Genealogy
- Parents: Daksha (father), Panchajani (mother)
- Siblings: Aditi, Diti, Kālikā, Kapila, Surasa, Simhika, Viśvā, Vinata
- Spouse: Kashyapa
- Children: The Nāgas: Sons: Shesha, Vasuki, Karkotaka, Kaliya, Takshaka, etc. Daughters: Manasā, Irāvatī

= Kadru =

Mother of the nagas in Hinduism

Kadru (कद्रू, ) is usually regarded as the daughter of Daksha and the consort of the sage Kashyapa in Hindu scriptures. Kashyapa is the son of Marichi, who is a manasaputra, a mind-born son of Brahma. Kadru is best known as the mother of the nagas, the race of serpents.

Legends of Kadru detail her relationship with her elder sister Vinata, who was also one of Kashyapa's many wives. In one story, Kadru and Vinata vie to bear the children of Kashyapa who are more powerful than the other. While Kadru gives birth to a thousand nagas, Vinata bears two sons, Aruṇa and Garuda. Kadru is also portrayed as more scheming and wily than Vinata. She challenges Vinata to guess the colour of the tail of Uchchaihshravas, the divine white horse. After Vinata says the tail is white, Kadru tricks Vinata by directing her sons to coil around the horse's tail, causing it to appear black. As a result, Vinata loses the bet and she and her sons are forced to become the slaves of Kadru and her sons. Another legend states that when Kadru asks Garuda to take her sons on his back to the abode of the sun so that they can pay obeisance, they are scorched. Vinata asks Garuda to carry the water of the Ganga from the netherworld and sprinkle it on the nagas to revive them.

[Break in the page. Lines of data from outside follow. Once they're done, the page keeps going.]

Lemma import_row_frame (overwrite : bool) (t t' : tree) (b b' : browser)
    (row : dict (option string)) :
  import_row overwrite t b row = Ok (t', b') ->
  walk t' = walk t
  /\ (forall q, isdir t' q = isdir t q)
  /\ (forall q, is_tag_file q = false -> file_at t' q = file_at t q)
  /\ publisher_list b' = publisher_list b
  /\ topic_list b' = topic_list b
  /\ chapter_list b' = chapter_list b.
Proof.
  unfold import_row, subscript. intros H.
  destruct (dict_get "Path" row) as [[relative|]|];
    destruct (dict_get "Tags" row) as [[tags_text|]|];
    cbn [bind] in H; try discriminate.
  destruct (under_root relative) as [full_path|]; [|discriminate].
  destruct (isdir t full_path); [|injection H as <- <-; repeat split].
  destruct overwrite.
  - destruct (save_tags t (full_path ++ ["tag.txt"]) (strip_pieces tags_text))
      as [t1|e] eqn:S; cbn [bind] in H; [|discriminate].
    injection H as <- <-.
    destruct (save_tags_frame _ _ _ _ S) as (H1 & H2 & H3).
    repeat split; assumption.
  - destruct (save_tags t (full_path ++ ["tag.txt"])
                (set (load_tags t (full_path ++ ["tag.txt"])
                      ++ strip_pieces tags_text)))
      as [t1|e] eqn:S; cbn [bind] in H; [|discriminate].
    injection H as <- <-.
    destruct (save_tags_frame _ _ _ _ S) as (H1 & H2 & H3).
    repeat split; assumption.
Qed.

Lemma import_rows_frame (overwrite : bool) (rows : list (dict (option string))) :
  forall (t : tree) (b : browser),
    let o := import_rows overwrite rows t b in
    walk (outcome_tree o) = walk t
    /\ (forall q, isdir (outcome_tree o) q = isdir t q)
    /\ (forall q, is_tag_file q = false ->
                  file_at (outcome_tree o) q = file_at t q)
    /\ publisher_list (outcome_browser o) = publisher_list b
    /\ topic_list (outcome_browser o) = topic_list b
    /\ chapter_list (outcome_browser o) = chapter_list b.
Proof.
  induction rows as [|row rows IH]; intros t b; [repeat split|].
  cbn [import_rows].
  destruct (import_row overwrite t b row) as [[t1 b1]|e] eqn:R;
    [|repeat split].
  destruct (import_row_frame _ _ _ _ _ _ R) as (H1 & H2 & H3 & H4 & H5 & H6).
  specialize (IH t1 b1). cbv zeta in IH.
  destruct IH as (I1 & I2 & I3 & I4 & I5 & I6).
  cbv zeta. split; [congruence|]. split; [intros q; rewrite I2; apply H2|].
  split; [intros q Hq; rewrite (I3 q Hq); apply (H3 q Hq)|].
  split; [congruence|]. split; congruence.
Qed.

Lemma write_text_raises (p : path) (text : string) :
  forall (t : tree) (e : exn), write_text t p text = Raise e -> e = OSError.
Proof.
  induction p as [|name rest IH]; intros t e H.
  - injection H as <-. reflexivity.
  - rewrite write_text_cons in H. destruct rest as [|r rs].
    + destruct (lookup name t) as [[old|es]|]; try discriminate.
      injection H as <-. reflexivity.
    + destruct (lookup name t) as [[old|es]|];
        try (injection H as <-; reflexivity).
      destruct (write_text es (r :: rs) text) as [es'|e'] eqn:W;
        cbn [bind] in H; [discriminate|].
      injection H as <-. apply (IH es e' W).
Qed.

(** A row whose path stays in the tree is covered by the model. *)
Lemma import_row_modelled (overwrite : bool) (t : tree) (b : browser)
    (row : dict (option string)) :
  path_in_tree row = true ->
  import_row overwrite t b row <> Raise NotModelled.
Proof.
  unfold path_in_tree, import_row, subscript. intros H.
  destruct (dict_get "Path" row) as [[relative|]|];
    destruct (dict_get "Tags" row) as [[tags_text|]|];
    cbn [bind]; try discriminate.
  destruct (under_root relative) as [full_path|]; [|discriminate H].
  destruct (isdir t full_path); [|discriminate].
  destruct overwrite.
  - destruct (save_tags t (full_path ++ ["tag.txt"]) (strip_pieces tags_text))
      as [t1|e] eqn:S; cbn [bind]; [discriminate|].
    unfold save_tags in S. rewrite (write_text_raises _ _ _ _ S). discriminate.
  - destruct (save_tags t (full_path ++ ["tag.txt"])
                (set (load_tags t (full_path ++ ["tag.txt"])
                      ++ strip_pieces tags_text)))
      as [t1|e] eqn:S; cbn [bind]; [discriminate|].
    unfold save_tags in S. rewrite (write_text_raises _ _ _ _ S). discriminate.
Qed.

Lemma import_rows_modelled (overwrite : bool)
    (rows : list (dict (option string))) :
  paths_in_tree rows ->
  forall (t t' : tree) (b b' : browser),
    import_rows overwrite rows t b <> Raised NotModelled t' b'.
Proof.
  unfold paths_in_tree.
  induction rows as [|row rows IH]; intros H t t' b b'; [discriminate|].
  cbn [forallb] in H. apply andb_true_iff in H. destruct H as [Hrow Hrest].
  cbn [import_rows].
  pose proof (import_row_modelled overwrite t b row Hrow) as M.
  destruct (import_row overwrite t b row) as [[t1 b1]|e]; [apply IH, Hrest|].
  intros E. injection E as -> _ _. apply M. reflexivity.
Qed.

(** C9 (amended).  A malformed row (one that misses the Path or the Tags
    column) is not skipped.  When the rows before it are imported without
    an exception, [import_tags] raises at that row, [KeyError] when the
    header lacks the column, [AttributeError] or [TypeError] when the row
    is too short to reach it: the import stops there, with the
    filesystem and the cache as the rows before it left them; the rows
    after it are not processed and the closing reload of the cache is not
    run.  When a row before it raises, the import has stopped at that
    earlier row with the exception of that row (shown for rows whose
    paths stay in the tree: they are relative and have no ".."
    component).  In no case does the import end normally. *)
Theorem malformed_row_aborts_import
    (overwrite : bool) (fieldnames bad : list string)
    (before after : list (list string)) (t : tree) (b : browser) :
  malformed_row fieldnames bad = true ->
  let whole := Some (fieldnames :: before ++ bad :: after) in
  let e := malformed_exn fieldnames bad in
  (e = KeyError \/ e = AttributeError \/ e = TypeError)
  /\ (forall t1 b1,
         import_rows overwrite (dict_reader (fieldnames :: before)) t b
         = Done t1 b1 ->
         import_tags overwrite whole t b = Raised e t1 b1)
  /\ (paths_in_tree (dict_reader (fieldnames :: before)) ->
      forall e0 t0 b0,
        import_rows overwrite (dict_reader (fieldnames :: before)) t b
        = Raised e0 t0 b0 ->
        e0 <> NotModelled
        /\ import_tags overwrite whole t b = Raised e0 t0 b0)
  /\ (paths_in_tree (dict_reader (fieldnames :: before)) ->
      forall t' b', import_tags overwrite whole t b <> Done t' b')
  /\ (dict_get "Path" (row_dict fieldnames bad) = None
      \/ dict_get "Tags" (row_dict fieldnames bad) = None <-> e = KeyError).
Proof.
  intros H whole e.
  assert (Hb : is_blank bad = false).
  { unfold malformed_row in H. apply andb_true_iff in H.
    destruct H as [H _]. apply negb_true_iff in H. exact H. }
  assert (He : forall t1 b1,
             import_row overwrite t1 b1 (row_dict fieldnames bad) = Raise e).
  { intros t1 b1. subst e.
    unfold malformed_row, missing_field in H.
    unfold malformed_exn, import_row, subscript.
    rewrite Hb in H. cbn [negb andb] in H.
    destruct (dict_get "Path" (row_dict fieldnames bad)) as [[rel|]|];
      destruct (dict_get "Tags" (row_dict fieldnames bad)) as [[txt|]|];
      cbn [bind orb] in *; try reflexivity; discriminate. }
  assert (Hwhole : import_tags overwrite whole t b
                   = match import_rows overwrite
                             (dict_reader (fieldnames :: before)) t b with
                     | Done t1 b1 => Raised e t1 b1
                     | Raised e0 t0 b0 => Raised e0 t0 b0
                     end).
  { unfold whole, import_tags.
    rewrite (dict_reader_app _ _ _ _ Hb), import_rows_app.
    destruct (import_rows overwrite (dict_reader (fieldnames :: before)) t b)
      as [t1 b1|e0 t0 b0]; [|reflexivity].
    cbn [import_rows]. rewrite He. reflexivity. }
  split; [|split; [|split; [|split]]].
  - subst e. unfold malformed_exn.
    unfold malformed_row, missing_field in H.
    rewrite Hb in H. cbn [negb andb] in H.
    destruct (dict_get "Path" (row_dict fieldnames bad)) as [[rel|]|];
      destruct (dict_get "Tags" (row_dict fieldnames bad)) as [[txt|]|];
      cbn [orb] in H; auto; discriminate.
  - intros t1 b1 R. rewrite Hwhole, R. reflexivity.
  - intros Hin e0 t0 b0 R. split; [|rewrite Hwhole, R; reflexivity].
    intros E. subst e0.
    apply (import_rows_modelled overwrite _ Hin t t0 b b0 R).
  - intros _ t' b'. rewrite Hwhole.
    destruct (import_rows overwrite (dict_reader (fieldnames :: before)) t b);
      discriminate.
  - subst e. unfold malformed_exn.
    unfold malformed_row, missing_field in H.
    rewrite Hb in H. cbn [negb andb] in H.
    destruct (dict_get "Path" (row_dict fieldnames bad)) as [[rel|]|];
      destruct (dict_get "Tags" (row_dict fieldnames bad)) as [[txt|]|];
      cbn [orb] in H; try discriminate;
      (split; [intros [E|E]; (discriminate E || reflexivity)
              |intros E; (discriminate E || auto)]).
Qed.

Lemma malformed_row_aborts_import_witness :
  let t := [("a", Dir []); ("b", Dir []); ("c", Dir [])] in
  exists t1 b1,
    import_tags true (Some [["Path"; "Tags"]; ["a"; "ink"]; ["b"]; ["c"; "sea"]])
                t (init t)
    = Raised AttributeError t1 b1
    /\ load_tags t1 ["a"; "tag.txt"] = ["ink"]
    /\ load_tags t1 ["c"; "tag.txt"] = []
    /\ all_tags b1 = [].
Proof.
  intros t.
  destruct (malformed_row_aborts_import
              true ["Path"; "Tags"] ["b"] [["a"; "ink"]] [["c"; "sea"]]
              t (init t) eq_refl) as (_ & H & _).
  eexists. eexists. split; [apply H; reflexivity|].
  repeat split.
Defined.

(** C9 as stated fails: the short row is not skipped.  The import raises
    at it, and the row after it, which alone would tag folder "b", is not
    processed. *)
Lemma short_row_aborts_import :
  let t := [("a", Dir []); ("b", Dir [])] in
  malformed_row ["Path"; "Tags"] ["a"] = true
  /\ import_tags true (Some [["Path"; "Tags"]; ["a"]; ["b"; "sea"]]) t (init t)
     = Raised AttributeError t (init t)
  /\ load_tags t ["b"; "tag.txt"] = []
  /\ exists t' b',
       import_tags true (Some [["Path"; "Tags"]; ["b"; "sea"]]) t (init t)
       = Done t' b'
       /\ load_tags t' ["b"; "tag.txt"] = ["sea"].
Proof.
  repeat split. eexists. eexists. split; reflexivity.
Qed.
(* ===== verification/_CoqProject ===== *)
-Q . S2P
Prelude.v
Conditions.v
ConditionTheorems.v
Model.v
Types.v
Text.v
ModelJson.v
Engine.v
Semantics.v
EngineSound.v
EngineFrame.v
Granted.v
EngineTheorems.v
ModelJsonTheorems.v
ListObjects.v
Expand.v
ExpandTheorems.v
CheckSet.v
CheckSetTheorems.v
Memory.v
MemoryKeys.v
MemoryTheorems.v
Repository.v
Conformance.v
Float64.v
RateLimit.v
RateLimitTheorems.v
Middleware.v
Config.v
Wire.v
Token.v
Service.v
ServiceWorkspaces.v
ServiceGroups.v
ServiceProjects.v
ServiceAuthz.v
AsyncLog.v
Handler.v
HandlerRpc.v
ServiceFrame.v
WorkspaceInv.v
WorkspaceSteps.v
WorkspaceOps.v
Requests.v
RequestFrame.v
Serve.v
Isolation.v
App.v
Samples.v
WireTheorems.v
AppTheorems.v
SeatTheorems.v
WorkspaceTheorems.v
RoleCheck.v
Resolver.v
ServiceTheorems.v
Sql.v
Postgres.v
PostgresConformance.v
RepoCalls.v
PostgresAtomic.v
PgTable.v
PgRel.v
PgSim.v
PgSimTuples.v
PgSimWrites.v
PgSimMore.v
PostgresTheorems.v
Migration.v
MigrationTheorems.v
Client.v
Logging.v
Main.v
Flight.v
DocGen.v
DocSources.v
DocTheorems.v
Backstops.v
Interleave.v
Races.v
(* ===== verification/Conditions.v ===== *)
(** * Conditional grants (pkg/authz/conditions.go)

    A condition is a named, built-in predicate attached to a stored grant.  The
    file models the dynamic values that [encoding/json] and [structpb] produce
    (Go's [any]), the typed field readers, the five registered conditions, the
    registry and [EvalCondition], and shows that an evaluation can only succeed
    on a registered name whose inputs are present and of the right type. *)

From stdpp Require Import base gmap strings list.
From Stdlib Require Import ZArith SpecFloat.
From S2P Require Import Prelude.

(** Go's [any], for the dynamic types that reach the field readers.  A [float64]
    is an IEEE 754 binary64 value. *)
Inductive any :=
  | AnyNil
  | AnyBool (b : bool)
  | AnyFloat64 (f : spec_float)
  | AnyInt (z : Z)
  | AnyInt64 (z : Z)
  | AnyString (s : string)
  | AnyStrings (ss : list string)
  | AnySlice (vs : list any)
  | AnyMap (kvs : list (string * any)).

(** A [map[string]any]; a nil map reads like an empty one. *)
Abbreviation anymap := (gmap string any).

(** The conversion [float64(n)] of an integer. *)
Definition float64_of_int (n : Z) : spec_float := binary_normalize 53 1024 n 0 false.

Record Condition := mkCondition { c_Name : string; c_Params : anymap }.

(** The parsers of the standard library that two conditions call on text: the
    values are those of package [net] and instants of package [time]. *)
Class TextParsers := {
  IP : Type;
  IPNet : Type;
  net_ParseIP : string -> option IP;
  net_ParseCIDR : string -> result IPNet;
  IPNet_Contains : IPNet -> IP -> bool;
  time_Parse_RFC3339 : string -> result Z;
}.

(** ** Typed field helpers *)
Definition boolField (m : anymap) (k : string) : result bool :=
  match m !! k with
  | None => Err (ErrPlain "missing")
  | Some (AnyBool b) => Ok b
  | Some _ => Err (ErrPlain "must be a bool")
  end.

Definition numField (m : anymap) (k : string) : result spec_float :=
  match m !! k with
  | None => Err (ErrPlain "missing")
  | Some (AnyFloat64 n) => Ok n
  | Some (AnyInt n) => Ok (float64_of_int n)
  | Some (AnyInt64 n) => Ok (float64_of_int n)
  | Some _ => Err (ErrPlain "must be a number")
  end.

Definition strField (m : anymap) (k : string) : result string :=
  match m !! k with
  | None => Err (ErrPlain "missing")
  | Some (AnyString s) => Ok s
  | Some _ => Err (ErrPlain "must be a string")
  end.

Fixpoint strings_of_anys (vs : list any) : option (list string) :=
  match vs with
  | [] => Some []
  | AnyString s :: vs' => cons s <$> strings_of_anys vs'
  | _ => None
  end.

Definition strSliceField (m : anymap) (k : string) : result (list string) :=
  match m !! k with
  | None => Err (ErrPlain "missing")
  | Some (AnyStrings a) => Ok a
  | Some (AnySlice a) =>
      match strings_of_anys a with
      | Some out => Ok out
      | None => Err (ErrPlain "must be an array of strings")
      end
  | Some _ => Err (ErrPlain "must be an array of strings")
  end.

(** ** The built-in conditions *)
Section Builtins.
Context `{TextParsers}.

Definition condConsentGranted (_ ctx : anymap) : result bool :=
  match boolField ctx "consent" with
  | Err e => Err e
  | Ok b => Ok b
  end.

Definition condAgeAtLeast (params ctx : anymap) : result bool :=
  match numField params "min_age" with
  | Err e => Err e
  | Ok min =>
      match numField ctx "age" with
      | Err e => Err e
      | Ok age => Ok (SFleb min age)
      end
  end.

(** The loop over the configured networks: the first malformed one aborts,
    the first containing one accepts. *)
Fixpoint ipInCIDRsLoop (ip : IP) (cidrs : list string) : result bool :=
  match cidrs with
  | [] => Ok false
  | c :: cidrs' =>
      match net_ParseCIDR c with
      | Err _ => Err (ErrPlain "ip_in_cidrs: invalid cidr")
      | Ok network => if IPNet_Contains network ip then Ok true else ipInCIDRsLoop ip cidrs'
      end
  end.

Definition condIPInCIDRs (params ctx : anymap) : result bool :=
  match strField ctx "ip" with
  | Err e => Err e
  | Ok ipStr =>
      match net_ParseIP ipStr with
      | None => Err (ErrPlain "ip_in_cidrs: not an IP address")
      | Some ip =>
          match strSliceField params "cidrs" with
          | Err e => Err e
          | Ok cidrs => ipInCIDRsLoop ip cidrs
          end
      end
  end.

Definition condNotAfter (params ctx : anymap) : result bool :=
  match strField params "until" with
  | Err e => Err e
  | Ok untilStr =>
      match time_Parse_RFC3339 untilStr with
      | Err _ => Err (ErrPlain "not_after: invalid until")
      | Ok until =>
          match strField ctx "now" with
          | Err e => Err e
          | Ok nowStr =>
              match time_Parse_RFC3339 nowStr with
              | Err _ => Err (ErrPlain "not_after: invalid now")
              | Ok now => Ok (negb (until <? now)%Z)
              end
          end
      end
  end.

Definition condScopeIn (params ctx : anymap) : result bool :=
  match strField ctx "scope" with
  | Err e => Err e
  | Ok scope =>
      match strSliceField params "allowed" with
      | Err e => Err e
      | Ok allowed => Ok (existsb (String.eqb scope) allowed)
      end
  end.

(** ** The pinned registry *)
Definition conditionRegistry (name : string) : option (anymap -> anymap -> result bool) :=
  if String.eqb name "consent_granted" then Some condConsentGranted
  else if String.eqb name "age_at_least" then Some condAgeAtLeast
  else if String.eqb name "ip_in_cidrs" then Some condIPInCIDRs
  else if String.eqb name "not_after" then Some condNotAfter
  else if String.eqb name "scope_in" then Some condScopeIn
  else None.

Definition KnownCondition (name : string) : bool :=
  match conditionRegistry name with Some _ => true | None => false end.

Definition EvalCondition (c : option Condition) (ctx : anymap) : bool :=
  match c with
  | None => true
  | Some c =>
      if String.eqb (c_Name c) "" then true else
      match conditionRegistry (c_Name c) with
      | None => false
      | Some fn =>
          match fn (c_Params c) ctx with
          | Err _ => false
          | Ok ok => ok
          end
      end
  end.
End Builtins.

In another tale, Kadru and Suparna, another of Kashyapa's wives, disobey Kashyapa and disrupt some sages who are performing rites on the banks of the Ganga. As a result, they are turned into rivers. Kashyapa is only able to restore them to their original forms by performing a penance to Shiva.

==Family==
Generally, Kadru is described as the daughter of Daksha Prajapati and the wife of the sage Maharishi Kashyapa. The Hindu epic Mahabharata, which gives a detailed tale about her, recognizes her as one of Kashyapa's many wives.

There is also a view that she was the daughter of Daksha, but it has not been established from Puranic literature. In the Aranyakanda of the Valmiki Ramayana it is mentioned that Daksaprajapati had sixty daughters of whom he married off Aditi, Diti, Danu, Tamra, Krodhavasa, Muni and Surasa to Kashyapa. Krodhavasa had eight daughters of whom Kadru was one. Thus, Kadru may alternatively be considered the granddaughter of Daksha. Vinata, Kadru's sister, is another wife of Kashyapa.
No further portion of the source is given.